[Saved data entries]
Definition set_p_next (n : option Z) (h : pbuf) : pbuf :=
  Pbuf n (p_payload h) (p_tot_len h) (p_len h) (p_type_internal h) (p_flags h) (p_ref h) (p_if_idx h).
Definition set_p_tot (z : Z) (h : pbuf) : pbuf :=
  Pbuf (p_next h) (p_payload h) z (p_len h) (p_type_internal h) (p_flags h) (p_ref h) (p_if_idx h).
Definition set_p_ref (z : Z) (h : pbuf) : pbuf :=
  Pbuf (p_next h) (p_payload h) (p_tot_len h) (p_len h) (p_type_internal h) (p_flags h) z (p_if_idx h).
Definition set_p_view (payload tot len : Z) (h : pbuf) : pbuf :=
  Pbuf (p_next h) payload tot len (p_type_internal h) (p_flags h) (p_ref h) (p_if_idx h).

Definition ERR_VAL : Z := -6.
Definition ERR_ARG : Z := -16.

(** Types and flags of lwip/pbuf.h. *)
Definition PBUF_TYPE_FLAG_STRUCT_DATA_CONTIGUOUS : Z := 0x80.
Definition PBUF_TYPE_FLAG_DATA_VOLATILE : Z := 0x40.
Definition PBUF_TYPE_ALLOC_SRC_MASK : Z := 0x0F.
Definition PBUF_RAM : Z := 0x280.
Definition PBUF_ROM : Z := 0x01.
Definition PBUF_REF : Z := 0x41.
Definition PBUF_POOL : Z := 0x182.
Definition PBUF_FLAG_IS_CUSTOM : Z := 0x02.

(** Two pointers, two 16-bit lengths, four bytes; a multiple of four. *)
Definition SIZEOF_STRUCT_PBUF `{Platform} : Z := 2 * ptr_bytes + 8.

Definition deref (pb : gmap Z pbuf) (p : option Z) : res (Z * pbuf) :=
  match p with
  | None => Fault NullDeref
  | Some a => h ← oget BadPointer (pb !! a); Ok (a, h)
  end.

(** ** Walking *)

(** The bound of the loops over a chain: it has no more members than there are
    buffers. *)
Definition chain_fuel (pb : gmap Z pbuf) : nat := S (size pb).

Fixpoint skip_loop (fuel : nat) (pb : gmap Z pbuf) (q : option Z) (offset_left : Z)
    : res (option Z * Z) :=
  match q, fuel with
  | None, _ => Ok (None, offset_left)
  | Some _, O => Fault OutOfFuel
  | Some a, S fuel =>
      h ← oget BadPointer (pb !! a);
      if p_len h <=? offset_left
      then skip_loop fuel pb (p_next h) (u16 (offset_left - p_len h))
      else Ok (Some a, offset_left)
  end.

(** The result and [*out_offset]. *)
Definition pbuf_skip_const (pb : gmap Z pbuf) (p : option Z) (in_offset : Z)
    : res (option Z * Z) :=
  skip_loop (chain_fuel pb) pb p in_offset.

Definition pbuf_skip (pb : gmap Z pbuf) (p : option Z) (in_offset : Z) : res (option Z * Z) :=
  pbuf_skip_const pb p in_offset.

Fixpoint clen_loop (fuel : nat) (pb : gmap Z pbuf) (p : option Z) (len : Z) : res Z :=
  match p, fuel with
  | None, _ => Ok len
  | Some _, O => Fault OutOfFuel
  | Some a, S fuel => h ← oget BadPointer (pb !! a); clen_loop fuel pb (p_next h) (u16 (len + 1))
  end.

Definition pbuf_clen (pb : gmap Z pbuf) (p : option Z) : res Z := clen_loop (chain_fuel pb) pb p 0.

(** ** Reading *)

(** -1 behind the end. *)
Definition pbuf_try_get_at (pb : gmap Z pbuf) (m : gmap Z Z) (p : option Z) (offset : Z) : res Z :=
  '(q, q_idx) ← pbuf_skip_const pb p offset;
  match q with
  | None => Ok (-1)
  | Some a =>
      h ← oget BadPointer (pb !! a);
      if q_idx <? p_len h then oget BadPointer (m !! (p_payload h + q_idx)) else Ok (-1)
  end.

Definition pbuf_get_at (pb : gmap Z pbuf) (m : gmap Z Z) (p : option Z) (offset : Z) : res Z :=
  ret ← pbuf_try_get_at pb m p offset;
  Ok (if 0 <=? ret then u8 ret else 0).

Fixpoint memcmp_loop (k : nat) (pb : gmap Z pbuf) (m : gmap Z Z) (q : option Z) (start i : Z)
    (s2 : list Z) : res Z :=
  match k with
  | O => Ok 0
  | S k =>
      a ← pbuf_get_at pb m q (u16 (start + i));
      b ← oget OutOfBounds (s2 !! Z.to_nat i);
      if negb (a =? b) then Ok (Z.min (i + 1) 0xFFFF)
      else memcmp_loop k pb m q start (i + 1) s2
  end.

(** [s2] is the buffer of the caller; [n] bytes of it are compared. *)
Definition pbuf_memcmp (pb : gmap Z pbuf) (m : gmap Z Z) (p : option Z) (offset : Z) (s2 : list Z)
    (n : Z) : res Z :=
  '(_, h) ← deref pb p;
  if p_tot_len h <? offset + n then Ok 0xffff
  else
    '(q, start) ← skip_loop (chain_fuel pb) pb p offset;
    memcmp_loop (Z.to_nat n) pb m q start 0 s2.

(** The loop of [pbuf_memfind]: [i] has 16 bits. *)
Fixpoint memfind_loop (fuel : nat) (pb : gmap Z pbuf) (m : gmap Z Z) (p : option Z) (mem : list Z)
    (mem_len max_cmp_start i : Z) : res Z :=
  match fuel with
  | O => Fault OutOfFuel
  | S fuel =>
      if i <=? max_cmp_start then
        plus ← pbuf_memcmp pb m p i mem mem_len;
        if plus =? 0 then Ok i
        else memfind_loop fuel pb m p mem mem_len max_cmp_start (u16 (i + 1))
      else Ok 0xFFFF
  end.

Definition MEMFIND_FUEL : Z := 65537.

Definition pbuf_memfind (pb : gmap Z pbuf) (m : gmap Z Z) (p : option Z) (mem : list Z)
    (mem_len start_offset : Z) : res Z :=
  '(_, h) ← deref pb p;
  let max_cmp_start := u16 (p_tot_len h - mem_len) in
  if mem_len + start_offset <=? p_tot_len h
  then memfind_loop (Z.to_nat MEMFIND_FUEL) pb m p mem mem_len max_cmp_start start_offset
  else Ok 0xFFFF.

(** [substr] is the memory the pointer points to, up to and beyond its NUL. *)
Definition pbuf_strstr (pb : gmap Z pbuf) (m : gmap Z Z) (p : option Z) (substr : option (list Z))
    : res Z :=
  match substr with
  | None => Ok 0xFFFF
  | Some buf =>
      s ← c_string buf;
      if bool_decide (s = []) then Ok 0xFFFF
      else
        '(_, h) ← deref pb p;
        if p_tot_len h =? 0xFFFF then Ok 0xFFFF
        else
          let substr_len := Z.of_nat (length s) in
          if 0xFFFF <=? substr_len then Ok 0xFFFF
          else pbuf_memfind pb m p buf (u16 substr_len) 0
  end.

(** [dst] is the buffer of the application; the count and its new contents. *)
Fixpoint copy_partial_loop (fuel : nat) (pb : gmap Z pbuf) (m : gmap Z Z) (p : option Z)
    (dst : list Z) (left copied_total len offset : Z) : res (Z * list Z) :=
  if len =? 0 then Ok (copied_total, dst)
  else
    match p, fuel with
    | None, _ => Ok (copied_total, dst)
    | Some _, O => Fault OutOfFuel
    | Some a, S fuel =>
        h ← oget BadPointer (pb !! a);
        if negb (offset =? 0) && (p_len h <=? offset)
        then copy_partial_loop fuel pb m (p_next h) dst left copied_total len (u16 (offset - p_len h))
        else
          let n := u16 (p_len h - offset) in
          let buf_copy_len := if len <? n then len else n in
          bs ← mread m (p_payload h + offset) (Z.to_nat buf_copy_len);
          dst ← store dst (Z.to_nat left) bs;
          copy_partial_loop fuel pb m (p_next h) dst (u16 (left + buf_copy_len))
            (u16 (copied_total + buf_copy_len)) (u16 (len - buf_copy_len)) 0
    end.

Definition pbuf_copy_partial (pb : gmap Z pbuf) (m : gmap Z Z) (buf : option Z)
    (dataptr : option (list Z)) (len offset : Z) : res (Z * option (list Z)) :=
  match buf, dataptr with
  | None, _ | _, None => Ok (0, dataptr)
  | Some _, Some dst =>
      '(n, dst) ← copy_partial_loop (chain_fuel pb) pb m buf dst 0 0 len offset;
      Ok (n, Some dst)
  end.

Exercise details >> Bring together every line in the entries that holds the string "None".

Answer to the exercise >>
  | None => Fault NullDeref
  | None, _ => Ok (None, offset_left)
  | None, _ => Ok len
  | None => Ok (-1)
  | None => Ok 0xFFFF
    | None, _ => Ok (copied_total, dst)
  | None, _ | _, None => Ok (0, dataptr)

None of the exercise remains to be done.